(** * A shallow embedding of the hybrid log-block flash translation layer

    The development follows [src/ssd_ftl.cpp]: the logical-page bitmap, the
    two offset tables, the comma-separated manifests of the log blocks, the
    erase counters, the over-provisioning pool, the garbage collector
    ([clean], [remap_data_block], [remap_log_block], [shuffle_data_log],
    [next_unmapped_log_block]) and [Ftl::translate].

    Conventions.
    - [unsigned long] and [size_t] are 64-bit, [unsigned int] and [int] are
      32-bit; values are integers of [Z] and every place where the C++
      arithmetic wraps is written with [u32], [u64] or [s32].
    - A [std::string] is a [list ascii].
    - Undefined behaviour (an index outside an array or the vector,
      dereferencing the [end()] iterator of the manifest map) is [None];
      a [while] loop that would not stop is [None] as well.
    - The events given to [ftl.controller.issue] are appended to the field
      [issued] of the state; the code discards the status the controller
      returns. *)

From stdpp Require Import base numbers list gmap strings pretty.
From Stdlib Require Import ZArith Ascii Lia.

Local Open Scope Z_scope.

(** ** Machine integers *)

Module Machine.

Definition u32 (x : Z) : Z := x mod 2 ^ 32.
Definition u64 (x : Z) : Z := x mod 2 ^ 64.
Definition s32 (x : Z) : Z := (x + 2 ^ 31) mod 2 ^ 32 - 2 ^ 31.

(** [sizeof (unsigned int)] *)
Definition sizeof_uint : Z := 4.

(** [std::string::npos] *)
Definition npos : Z := 2 ^ 64 - 1.

End Machine.
Export Machine.

(** Array subscripts: [a[i]] and [a[i] = v]. *)
Definition arr_get (a : list Z) (i : Z) : option Z :=
  if decide (0 ≤ i) then a !! Z.to_nat i else None.

Definition arr_set (a : list Z) (i v : Z) : option (list Z) :=
  if decide (0 ≤ i < Z.of_nat (length a)) then Some (<[Z.to_nat i := v]> a)
  else None.

(** ** [std::string] *)

Module Str.

Definition comma : ascii := ","%char.

(** [std::to_string((long long) x)] *)
Definition to_string (x : Z) : list ascii :=
  String.list_ascii_of_string (pretty x).

Fixpoint starts_with (needle s : list ascii) : bool :=
  match needle, s with
  | [], _ => true
  | _ :: _, [] => false
  | c :: needle', d :: s' => bool_decide (c = d) && starts_with needle' s'
  end.

(** Offset of the first match of [needle] in [s]. *)
Fixpoint find_first (needle s : list ascii) : option nat :=
  if starts_with needle s then Some 0%nat
  else match s with
       | [] => None
       | _ :: s' => S <$> find_first needle s'
       end.

(** Offset of the last match of [needle] in [s]. *)
Fixpoint find_last (needle s : list ascii) : option nat :=
  match s with
  | [] => if starts_with needle [] then Some 0%nat else None
  | _ :: s' =>
      match find_last needle s' with
      | Some i => Some (S i)
      | None => if starts_with needle s then Some 0%nat else None
      end
  end.

(** [s.find(needle, pos)] *)
Definition find (s needle : list ascii) (pos : Z) : Z :=
  if decide (0 ≤ pos ≤ Z.of_nat (length s)) then
    match find_first needle (drop (Z.to_nat pos) s) with
    | Some i => pos + Z.of_nat i
    | None => npos
    end
  else npos.

(** [s.rfind(needle)] *)
Definition rfind (s needle : list ascii) : Z :=
  match find_last needle s with
  | Some i => Z.of_nat i
  | None => npos
  end.

End Str.

(** ** The manifest of a log block ([fetch_log_page], [next_free_log_page]) *)

(** The loop of [fetch_log_page] that counts the commas before [loc]:
    [while (index != loc) { count++; index++; index = offsets.find(",", index); }] *)
Fixpoint fetch_count (fuel : nat) (offsets : list ascii) (loc index count : Z)
  : option Z :=
  if decide (index = loc) then Some count
  else match fuel with
       | O => None
       | S fuel' =>
           fetch_count fuel' offsets loc
             (Str.find offsets [Str.comma] (u64 (index + 1))) (u32 (count + 1))
       end.

(** [fetch_log_page(offsets, data_page, &log_page)]: [Some (Some k)] when it
    returns [true] with [*log_page = k], [Some None] when it returns [false]. *)
Definition fetch_log_page (offsets : list ascii) (data_page : Z)
  : option (option Z) :=
  if decide (offsets = []) then Some None
  else
    let loc :=
      Str.rfind offsets (Str.comma :: Str.to_string data_page ++ [Str.comma]) in
    if decide (loc = npos) then
      let loc := Str.find offsets (Str.to_string data_page ++ [Str.comma]) 0 in
      if decide (loc = 0) then Some (Some 0) else Some None
    else
      count ← fetch_count (S (length offsets)) offsets loc
                 (Str.find offsets [Str.comma] 0) 0;
      Some (Some (u32 (count + 1))).

(** The loop of [next_free_log_page]:
    [while (loc != npos) { count++; loc++; loc = offsets.find(",", loc); }] *)
Fixpoint count_commas (fuel : nat) (offsets : list ascii) (loc count : Z)
  : option Z :=
  if decide (loc = npos) then Some count
  else match fuel with
       | O => None
       | S fuel' =>
           count_commas fuel' offsets
             (Str.find offsets [Str.comma] (u64 (loc + 1))) (u32 (count + 1))
       end.

(** The manifest built by the appends [offsets + to_string(page) + ","]. *)
Definition manifest_of (pages : list Z) : list ascii :=
  concat ((λ p, Str.to_string p ++ [Str.comma]) <$> pages).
——————
▶ Your task: Output the material above, all of it, exactly.

▶ Solution for this exercise:
(** * A shallow embedding of the hybrid log-block flash translation layer

    The development follows [src/ssd_ftl.cpp]: the logical-page bitmap, the
    two offset tables, the comma-separated manifests of the log blocks, the
    erase counters, the over-provisioning pool, the garbage collector
    ([clean], [remap_data_block], [remap_log_block], [shuffle_data_log],
    [next_unmapped_log_block]) and [Ftl::translate].

    Conventions.
    - [unsigned long] and [size_t] are 64-bit, [unsigned int] and [int] are
      32-bit; values are integers of [Z] and every place where the C++
      arithmetic wraps is written with [u32], [u64] or [s32].
    - A [std::string] is a [list ascii].
    - Undefined behaviour (an index outside an array or the vector,
      dereferencing the [end()] iterator of the manifest map) is [None];
      a [while] loop that would not stop is [None] as well.
    - The events given to [ftl.controller.issue] are appended to the field
      [issued] of the state; the code discards the status the controller
      returns. *)

From stdpp Require Import base numbers list gmap strings pretty.
From Stdlib Require Import ZArith Ascii Lia.

Local Open Scope Z_scope.

(** ** Machine integers *)

Module Machine.

Definition u32 (x : Z) : Z := x mod 2 ^ 32.
Definition u64 (x : Z) : Z := x mod 2 ^ 64.
Definition s32 (x : Z) : Z := (x + 2 ^ 31) mod 2 ^ 32 - 2 ^ 31.

(** [sizeof (unsigned int)] *)
Definition sizeof_uint : Z := 4.

(** [std::string::npos] *)
Definition npos : Z := 2 ^ 64 - 1.

End Machine.
Export Machine.

(** Array subscripts: [a[i]] and [a[i] = v]. *)
Definition arr_get (a : list Z) (i : Z) : option Z :=
  if decide (0 ≤ i) then a !! Z.to_nat i else None.

Definition arr_set (a : list Z) (i v : Z) : option (list Z) :=
  if decide (0 ≤ i < Z.of_nat (length a)) then Some (<[Z.to_nat i := v]> a)
  else None.

(** ** [std::string] *)

Module Str.

Definition comma : ascii := ","%char.

(** [std::to_string((long long) x)] *)
Definition to_string (x : Z) : list ascii :=
  String.list_ascii_of_string (pretty x).

Fixpoint starts_with (needle s : list ascii) : bool :=
  match needle, s with
  | [], _ => true
  | _ :: _, [] => false
  | c :: needle', d :: s' => bool_decide (c = d) && starts_with needle' s'
  end.

(** Offset of the first match of [needle] in [s]. *)
Fixpoint find_first (needle s : list ascii) : option nat :=
  if starts_with needle s then Some 0%nat
  else match s with
       | [] => None
       | _ :: s' => S <$> find_first needle s'
       end.

(** Offset of the last match of [needle] in [s]. *)
Fixpoint find_last (needle s : list ascii) : option nat :=
  match s with
  | [] => if starts_with needle [] then Some 0%nat else None
  | _ :: s' =>
      match find_last needle s' with
      | Some i => Some (S i)
      | None => if starts_with needle s then Some 0%nat else None
      end
  end.

(** [s.find(needle, pos)] *)
Definition find (s needle : list ascii) (pos : Z) : Z :=
  if decide (0 ≤ pos ≤ Z.of_nat (length s)) then
    match find_first needle (drop (Z.to_nat pos) s) with
    | Some i => pos + Z.of_nat i
    | None => npos
    end
  else npos.

(** [s.rfind(needle)] *)
Definition rfind (s needle : list ascii) : Z :=
  match find_last needle s with
  | Some i => Z.of_nat i
  | None => npos
  end.

End Str.

(** ** The manifest of a log block ([fetch_log_page], [next_free_log_page]) *)

(** The loop of [fetch_log_page] that counts the commas before [loc]:
    [while (index != loc) { count++; index++; index = offsets.find(",", index); }] *)
Fixpoint fetch_count (fuel : nat) (offsets : list ascii) (loc index count : Z)
  : option Z :=
  if decide (index = loc) then Some count
  else match fuel with
       | O => None
       | S fuel' =>
           fetch_count fuel' offsets loc
             (Str.find offsets [Str.comma] (u64 (index + 1))) (u32 (count + 1))
       end.

(** [fetch_log_page(offsets, data_page, &log_page)]: [Some (Some k)] when it
    returns [true] with [*log_page = k], [Some None] when it returns [false]. *)
Definition fetch_log_page (offsets : list ascii) (data_page : Z)
  : option (option Z) :=
  if decide (offsets = []) then Some None
  else
    let loc :=
      Str.rfind offsets (Str.comma :: Str.to_string data_page ++ [Str.comma]) in
    if decide (loc = npos) then
      let loc := Str.find offsets (Str.to_string data_page ++ [Str.comma]) 0 in
      if decide (loc = 0) then Some (Some 0) else Some None
    else
      count ← fetch_count (S (length offsets)) offsets loc
                 (Str.find offsets [Str.comma] 0) 0;
      Some (Some (u32 (count + 1))).

(** The loop of [next_free_log_page]:
    [while (loc != npos) { count++; loc++; loc = offsets.find(",", loc); }] *)
Fixpoint count_commas (fuel : nat) (offsets : list ascii) (loc count : Z)
  : option Z :=
  if decide (loc = npos) then Some count
  else match fuel with
       | O => None
       | S fuel' =>
           count_commas fuel' offsets
             (Str.find offsets [Str.comma] (u64 (loc + 1))) (u32 (count + 1))
       end.

(** The manifest built by the appends [offsets + to_string(page) + ","]. *)
Definition manifest_of (pages : list Z) : list ascii :=
  concat ((λ p, Str.to_string p ++ [Str.comma]) <$> pages).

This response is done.